====== Extracted data ======

(* ===== verification/AdminPanel.v ===== *)
(** * AdminPanel: the administrator's screen

    [AdminPanel] (AdminPanel.jsx) shows figures held in React state, four
    tabs, the incidents of [GET /api/incidents] and a fixed list of users.
    On mount it loads the incidents and recomputes three figures from
    them: [totalIncidents], [resolvedIncidents] and [pendingIncidents];
    every other figure, the zone counts included, keeps its initial
    value.  Its state is [admin_state]; a handler runs on it and on the
    backend's state ([Screen]).

    The theorem compares the figures with the tables of the server of
    server.js. *)

From stdpp Require Import base list strings pretty gmap sorting.
From Stdlib Require Import String Ascii ZArith QArith.
From S2P Require Import Prelude Sql Schema Incidents Reports Zones Server Api Screen IncidentUI.
Import IncidentReporting.

Local Open Scope gd_scope.

(** The component's functions, under its name. *)
Module AdminPanel.

(** ** State *)

Record admin_stats : Type := mkAdminStats {
  totalUsers : nat;
  activeVolunteers : nat;
  totalIncidents : nat;
  resolvedIncidents : nat;
  pendingIncidents : nat;
  emergencyAlerts : nat;
  safeZones : nat;
  dangerZones : nat
}.

Record admin_user : Type := mkAdminUser {
  au_id : string;
  au_name : string;
  au_role : string;
  au_status : string;
  au_joinedAt : string
}.

Record admin_state : Type := mkAdmin {
  ad_activeTab : string;
  ad_stats : admin_stats;
  ad_incidents : list incident_view;
  ad_users : list admin_user
}.

Definition initial_admin_stats : admin_stats := mkAdminStats 156 23 89 67 15 7 12 8.

Definition initial_users : list admin_user :=
  [mkAdminUser "1" "Priya Sharma" "woman" "active" "2024-09-15";
   mkAdminUser "2" "Rajesh Kumar" "volunteer" "active" "2024-09-10";
   mkAdminUser "3" "Simran Singh" "woman" "active" "2024-09-20";
   mkAdminUser "4" "Amit Patel" "volunteer" "inactive" "2024-08-30"].

Definition initial_admin_state : admin_state :=
  mkAdmin "overview" initial_admin_stats [] initial_users.

Definition set_ad_activeTab v s := mkAdmin v (ad_stats s) (ad_incidents s) (ad_users s).
Definition set_ad_incidents v s := mkAdmin (ad_activeTab s) (ad_stats s) v (ad_users s).
Definition map_ad_stats f s := mkAdmin (ad_activeTab s) (f (ad_stats s)) (ad_incidents s) (ad_users s).

(** [data.filter(i => i.status === st).length] *)
Definition status_count (st : string) (data : list incident_view) : nat :=
  count_if (fun i => String.eqb (v_status i) st) data.

(** [{ ...prev, totalIncidents: ..., resolvedIncidents: ..., pendingIncidents: ... }] *)
Definition stats_of_data (data : list incident_view) (p : admin_stats) : admin_stats :=
  mkAdminStats (totalUsers p) (activeVolunteers p) (List.length data)
    (status_count "resolved" data) (status_count "pending" data) (emergencyAlerts p)
    (safeZones p) (dangerZones p).

(** ** Handlers *)

Abbreviation Admin := (Scr admin_state).

Section Handlers.
Context `{Backend}.

Definition loadIncidents : Admin unit :=
  st_catch
    (do data <- scr_call ApiService.fetchIncidents;
     scr_set (set_ad_incidents data) ;;;
     scr_set (map_ad_stats (stats_of_data data)))
    (fun _ => st_ret tt).

End Handlers.

Inductive admin_event : Type :=
| AdminMount
| AdminTab (tab : string).

Section Step.
Context `{Backend}.

Definition admin_handler (e : admin_event) : Admin unit :=
  match e with
  | AdminMount => loadIncidents
  | AdminTab t => scr_set (set_ad_activeTab t)
  end.

Definition run_admin (es : list admin_event) (w : screen admin_state) : screen admin_state :=
  run_screen admin_handler es w.

End Step.

(** ** Rendering *)

Definition getStatusColor (status : string) : string :=
  match status with
  | "pending" => "#f39c12"
  | "approved" => "#2ed573"
  | "resolved" => "#666"
  | "rejected" => "#ff4757"
  | _ => "#666"
  end.

Definition getRoleColor (role : string) : string :=
  match role with
  | "woman" => "#ff6b9d"
  | "volunteer" => "#2ed573"
  | "admin" => "#667eea"
  | _ => "#666"
  end.

(** The four cards of the overview: [{ label, value, trend }]. *)
Definition stat_cards (st : admin_stats) : list (string * nat * string) :=
  [("Total Users", totalUsers st, "+12%"); ("Active Volunteers", activeVolunteers st, "+5%");
   ("Total Incidents", totalIncidents st, "+8%"); ("Emergency Alerts", emergencyAlerts st, "-3%")].

(** A card of the All Incidents tab, with the fallbacks of [||]: an empty
    string, a null and a count of 0 are all falsy. *)
Record admin_card : Type := mkAdminCard {
  adc_status : string;
  adc_status_color : string;
  adc_severity : string;
  adc_title : string;
  adc_description : string;
  adc_reporter : string;
  adc_approvals : nat;
  adc_rejections : nat
}.

Definition admin_card_of (i : incident_view) : admin_card :=
  mkAdminCard (js_or (Some (toUpperCase (v_status i))) "UNKNOWN") (getStatusColor (v_status i))
    (js_or (Some (toUpperCase (v_severity i))) "MEDIUM")
    (js_or (Some (type_title (v_type i))) "INCIDENT")
    (js_or (v_description i) "No description provided")
    (js_or (Some (v_reporterId i)) "Anonymous")
    (v_approvalCount i) (v_rejectionCount i).

(** [user.role.charAt(0).toUpperCase() + user.role.slice(1)] *)
Definition capitalize (s : string) : string :=
  match s with
  | EmptyString => EmptyString
  | String c s' => String (upper_ascii c) s'
  end.

(** A row of the User Management tab. *)
Definition user_row (u : admin_user) : string * string * string * string :=
  (getRoleColor (au_role u), capitalize (au_role u), toUpperCase (au_status u),
   if String.eqb (au_status u) "active" then "#2ed573" else "#95a5a6").

Inductive admin_screen : Type :=
| AdminOverview (activeConnections : nat)
| AdminIncidents (count : nat) (cards : list admin_card) (noneFound : bool)
| AdminUsers (count : nat) (rows : list (string * string * string * string))
| AdminZones (safe danger : nat)
| AdminNothing.

(** The four stat cards, shown above every tab, and the tab's content;
    the overview's System Health box shows the fixed text '✓ Online' as
    'Database Status'. *)
Definition admin_render (s : admin_state) : list (string * nat * string) * admin_screen :=
  (stat_cards (ad_stats s),
   if String.eqb (ad_activeTab s) "overview" then AdminOverview (totalUsers (ad_stats s))
   else if String.eqb (ad_activeTab s) "incidents" then
     AdminIncidents (List.length (ad_incidents s)) (map admin_card_of (ad_incidents s))
       (Nat.eqb (List.length (ad_incidents s)) 0)
   else if String.eqb (ad_activeTab s) "users" then
     AdminUsers (List.length (ad_users s)) (map user_row (ad_users s))
   else if String.eqb (ad_activeTab s) "zones" then
     AdminZones (safeZones (ad_stats s)) (dangerZones (ad_stats s))
   else AdminNothing).

End AdminPanel.
Import AdminPanel.

(** ** The figures against the server *)

Local Open Scope nat_scope.

(** The rows of the incidents table. *)
Definition table_rows (d : db) : list incident_row := map snd (map_to_list (incidents d)).

(** The number of rows in status [s]. *)
Definition rows_in (s : status) (d : db) : nat :=
  count_if (fun r => bool_decide (i_status r = s)) (table_rows d).

Lemma sorted_incidents_perm t : Permutation (sorted_incidents t) (map snd (map_to_list t)).
Proof. unfold sorted_incidents. apply merge_sort_Permutation. Qed.

Lemma status_name_eqb s s' : String.eqb (status_name s) (status_name s') = bool_decide (s = s').
Proof. destruct s, s'; reflexivity. Qed.

Lemma status_count_rows d s :
  status_count (status_name s) (getIncidents d) = rows_in s d.
Proof.
  unfold status_count, getIncidents, rows_in, table_rows. rewrite count_if_map.
  rewrite (count_if_perm _ _ _ (sorted_incidents_perm _)). apply count_if_ext.
  intros r _. simpl. apply status_name_eqb.
Qed.

Lemma getIncidents_length d : List.length (getIncidents d) = map_size (incidents d).
Proof.
  unfold getIncidents. rewrite length_map, (Permutation_length (sorted_incidents_perm _)).
  by rewrite length_map, length_map_to_list.
Qed.

(** The figures the panel shows after loading the table of [d]. *)
Definition server_figures (d : db) : admin_stats :=
  mkAdminStats 156 23 (map_size (incidents d)) (rows_in Resolved d) (rows_in Pending d) 7 12 8.

Module WithServer.
#[local] Existing Instance server_backend.

(** What the panel holds once it has loaded the table of [st]. *)
Definition shows_server_figures (st : server_state) (w : screen admin_state) : Prop :=
  scr_srv w = st /\ ad_stats (scr_ui w) = server_figures (srv_db st) /\
  ad_incidents (scr_ui w) = getIncidents (srv_db st).

Lemma load_figures st w :
  scr_srv w = st -> ad_stats (scr_ui w) = initial_admin_stats \/ shows_server_figures st w ->
  shows_server_figures st (snd (loadIncidents w)).
Proof.
  intros Hs Hw. destruct w as [[tab sts inc us] b]. simpl in *. subst b.
  unfold loadIncidents, st_catch, st_bind, scr_call, scr_set, ApiService.fetchIncidents, ApiService.api_get. simpl.
  split_and!; [done| |done].
  destruct Hw as [->|(_ & Hst & _)]; [|simpl in Hst; rewrite Hst];
    unfold stats_of_data, server_figures; simpl;
    by rewrite getIncidents_length, <- !status_count_rows.
Qed.

(** C30. The panel's figures against the server.  With the server of
    server.js, after the mount and any tab changes, the panel lists the
    incidents of [GET /api/incidents], its 'Total Incidents' is the number
    of rows of the table and its resolved and pending figures count the
    rows in those statuses; every other figure keeps its initial value,
    so the zone counts stay 12 and 8 whatever the server holds. *)
Theorem admin_stats_match_server st es :
  shows_server_figures st (run_admin (AdminMount :: es) (mkScreen initial_admin_state st)).
Proof.
  unfold run_admin. cbn [run_screen]. apply (run_screen_preserves (shows_server_figures st)).
  - intros [|t] w r w' Hw; simpl.
    + destruct (loadIncidents w) as [r0 w0] eqn:E. intros [= _ <-].
      pose proof (load_figures st w (proj1 Hw) (or_intror Hw)) as L. by rewrite E in L.
    + destruct Hw as (Hs & Ha & Hi). intros [= _ <-]. done.
  - exact (load_figures st (mkScreen initial_admin_state st) eq_refl (or_introl eq_refl)).
Qed.
End WithServer.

======

When a line holds the string "simpl", pull it out of the listing.

Result of this task →
  intros r _. simpl. apply status_name_eqb.
  intros Hs Hw. destruct w as [[tab sts inc us] b]. simpl in *. subst b.
  unfold loadIncidents, st_catch, st_bind, scr_call, scr_set, ApiService.fetchIncidents, ApiService.api_get. simpl.
  destruct Hw as [->|(_ & Hst & _)]; [|simpl in Hst; rewrite Hst];
    unfold stats_of_data, server_figures; simpl;
  - intros [|t] w r w' Hw; simpl.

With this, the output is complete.